#### Exercise data

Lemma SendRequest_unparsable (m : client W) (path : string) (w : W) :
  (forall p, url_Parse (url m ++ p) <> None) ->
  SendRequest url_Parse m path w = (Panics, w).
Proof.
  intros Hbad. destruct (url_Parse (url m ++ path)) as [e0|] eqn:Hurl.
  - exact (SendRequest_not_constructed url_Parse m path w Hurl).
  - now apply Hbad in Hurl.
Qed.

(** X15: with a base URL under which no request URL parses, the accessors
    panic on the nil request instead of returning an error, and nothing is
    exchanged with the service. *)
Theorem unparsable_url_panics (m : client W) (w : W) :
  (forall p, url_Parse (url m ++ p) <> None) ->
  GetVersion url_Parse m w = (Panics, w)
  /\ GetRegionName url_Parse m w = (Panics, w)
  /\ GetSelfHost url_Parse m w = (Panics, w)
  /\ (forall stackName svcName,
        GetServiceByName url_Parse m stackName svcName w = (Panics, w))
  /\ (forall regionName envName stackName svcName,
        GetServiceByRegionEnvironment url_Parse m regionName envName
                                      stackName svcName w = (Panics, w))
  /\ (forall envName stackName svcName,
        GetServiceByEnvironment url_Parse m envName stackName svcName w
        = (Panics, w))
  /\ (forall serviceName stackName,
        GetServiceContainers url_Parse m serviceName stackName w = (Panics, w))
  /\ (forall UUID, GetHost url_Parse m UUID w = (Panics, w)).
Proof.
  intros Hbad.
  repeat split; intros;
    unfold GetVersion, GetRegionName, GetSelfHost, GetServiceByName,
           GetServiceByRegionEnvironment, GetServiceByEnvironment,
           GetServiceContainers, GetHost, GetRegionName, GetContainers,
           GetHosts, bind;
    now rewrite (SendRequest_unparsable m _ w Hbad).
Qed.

########
#### Exercise data

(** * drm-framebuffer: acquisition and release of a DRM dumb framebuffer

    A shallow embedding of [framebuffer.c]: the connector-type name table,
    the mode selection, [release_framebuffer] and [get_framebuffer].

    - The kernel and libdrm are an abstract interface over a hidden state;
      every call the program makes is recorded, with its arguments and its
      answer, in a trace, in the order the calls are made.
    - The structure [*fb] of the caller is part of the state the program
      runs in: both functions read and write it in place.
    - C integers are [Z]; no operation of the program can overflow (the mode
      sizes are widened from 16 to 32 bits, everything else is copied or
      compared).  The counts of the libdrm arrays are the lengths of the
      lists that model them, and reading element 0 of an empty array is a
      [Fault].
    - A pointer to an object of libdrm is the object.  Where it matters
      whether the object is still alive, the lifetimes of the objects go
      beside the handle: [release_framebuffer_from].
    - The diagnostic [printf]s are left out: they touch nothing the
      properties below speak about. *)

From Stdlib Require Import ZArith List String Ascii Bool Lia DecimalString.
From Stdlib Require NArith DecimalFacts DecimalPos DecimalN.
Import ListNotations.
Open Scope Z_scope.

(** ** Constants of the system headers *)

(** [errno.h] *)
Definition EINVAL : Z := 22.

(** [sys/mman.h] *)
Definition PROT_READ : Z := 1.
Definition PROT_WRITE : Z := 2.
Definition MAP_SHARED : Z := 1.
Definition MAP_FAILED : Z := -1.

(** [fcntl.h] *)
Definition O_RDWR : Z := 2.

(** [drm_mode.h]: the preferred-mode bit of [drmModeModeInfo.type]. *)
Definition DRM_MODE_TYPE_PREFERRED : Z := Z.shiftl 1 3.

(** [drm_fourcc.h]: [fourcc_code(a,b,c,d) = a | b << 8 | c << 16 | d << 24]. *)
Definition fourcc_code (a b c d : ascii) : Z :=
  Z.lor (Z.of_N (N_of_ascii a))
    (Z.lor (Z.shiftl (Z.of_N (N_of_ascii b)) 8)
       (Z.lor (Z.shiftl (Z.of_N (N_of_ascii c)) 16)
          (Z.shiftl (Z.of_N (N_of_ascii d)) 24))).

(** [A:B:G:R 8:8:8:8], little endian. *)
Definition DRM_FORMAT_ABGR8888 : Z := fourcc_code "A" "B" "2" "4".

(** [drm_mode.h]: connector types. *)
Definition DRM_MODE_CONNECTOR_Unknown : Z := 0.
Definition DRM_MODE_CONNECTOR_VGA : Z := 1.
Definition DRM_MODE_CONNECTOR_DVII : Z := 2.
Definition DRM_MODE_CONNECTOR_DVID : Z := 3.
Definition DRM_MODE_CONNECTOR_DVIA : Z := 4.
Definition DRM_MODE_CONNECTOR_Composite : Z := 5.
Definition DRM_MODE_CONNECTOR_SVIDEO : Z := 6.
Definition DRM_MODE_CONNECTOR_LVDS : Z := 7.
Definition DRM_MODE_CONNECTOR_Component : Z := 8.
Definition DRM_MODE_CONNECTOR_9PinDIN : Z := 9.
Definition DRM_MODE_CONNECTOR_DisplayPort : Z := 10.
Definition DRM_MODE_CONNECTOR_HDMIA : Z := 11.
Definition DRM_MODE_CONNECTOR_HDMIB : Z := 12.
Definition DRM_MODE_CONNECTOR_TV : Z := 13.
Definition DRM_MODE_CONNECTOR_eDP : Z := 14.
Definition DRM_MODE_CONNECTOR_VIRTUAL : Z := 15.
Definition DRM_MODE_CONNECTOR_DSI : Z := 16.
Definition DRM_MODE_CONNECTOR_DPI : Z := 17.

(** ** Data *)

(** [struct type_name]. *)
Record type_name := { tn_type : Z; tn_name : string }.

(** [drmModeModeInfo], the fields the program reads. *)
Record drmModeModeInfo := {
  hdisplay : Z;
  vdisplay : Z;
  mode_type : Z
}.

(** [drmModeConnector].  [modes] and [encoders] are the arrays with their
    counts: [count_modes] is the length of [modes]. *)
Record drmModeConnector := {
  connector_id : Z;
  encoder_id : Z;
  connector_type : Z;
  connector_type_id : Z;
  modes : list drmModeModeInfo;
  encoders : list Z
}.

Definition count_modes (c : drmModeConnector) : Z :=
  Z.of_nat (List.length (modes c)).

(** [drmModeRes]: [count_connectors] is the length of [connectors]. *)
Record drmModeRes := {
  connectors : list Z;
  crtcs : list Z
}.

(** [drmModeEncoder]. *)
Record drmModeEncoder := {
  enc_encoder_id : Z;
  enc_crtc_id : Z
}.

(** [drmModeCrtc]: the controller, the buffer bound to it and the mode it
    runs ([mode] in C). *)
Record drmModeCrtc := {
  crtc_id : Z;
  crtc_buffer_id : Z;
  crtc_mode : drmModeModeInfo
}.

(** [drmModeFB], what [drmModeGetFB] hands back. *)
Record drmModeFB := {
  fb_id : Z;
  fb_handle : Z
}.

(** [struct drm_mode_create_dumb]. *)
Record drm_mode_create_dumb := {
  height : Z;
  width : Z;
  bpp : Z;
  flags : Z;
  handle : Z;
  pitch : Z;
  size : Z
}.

########

Exercise instructions - The entries above hold a line with "(** [drm_mode.h]: the" and a later line with "Definition DRM_MODE_CONNECTOR_VIRTUAL : Z". Write out exactly those lines and all lines between, nothing more.

Task result -
(** [drm_mode.h]: the preferred-mode bit of [drmModeModeInfo.type]. *)
Definition DRM_MODE_TYPE_PREFERRED : Z := Z.shiftl 1 3.

(** [drm_fourcc.h]: [fourcc_code(a,b,c,d) = a | b << 8 | c << 16 | d << 24]. *)
Definition fourcc_code (a b c d : ascii) : Z :=
  Z.lor (Z.of_N (N_of_ascii a))
    (Z.lor (Z.shiftl (Z.of_N (N_of_ascii b)) 8)
       (Z.lor (Z.shiftl (Z.of_N (N_of_ascii c)) 16)
          (Z.shiftl (Z.of_N (N_of_ascii d)) 24))).

(** [A:B:G:R 8:8:8:8], little endian. *)
Definition DRM_FORMAT_ABGR8888 : Z := fourcc_code "A" "B" "2" "4".

(** [drm_mode.h]: connector types. *)
Definition DRM_MODE_CONNECTOR_Unknown : Z := 0.
Definition DRM_MODE_CONNECTOR_VGA : Z := 1.
Definition DRM_MODE_CONNECTOR_DVII : Z := 2.
Definition DRM_MODE_CONNECTOR_DVID : Z := 3.
Definition DRM_MODE_CONNECTOR_DVIA : Z := 4.
Definition DRM_MODE_CONNECTOR_Composite : Z := 5.
Definition DRM_MODE_CONNECTOR_SVIDEO : Z := 6.
Definition DRM_MODE_CONNECTOR_LVDS : Z := 7.
Definition DRM_MODE_CONNECTOR_Component : Z := 8.
Definition DRM_MODE_CONNECTOR_9PinDIN : Z := 9.
Definition DRM_MODE_CONNECTOR_DisplayPort : Z := 10.
Definition DRM_MODE_CONNECTOR_HDMIA : Z := 11.
Definition DRM_MODE_CONNECTOR_HDMIB : Z := 12.
Definition DRM_MODE_CONNECTOR_TV : Z := 13.
Definition DRM_MODE_CONNECTOR_eDP : Z := 14.
Definition DRM_MODE_CONNECTOR_VIRTUAL : Z := 15.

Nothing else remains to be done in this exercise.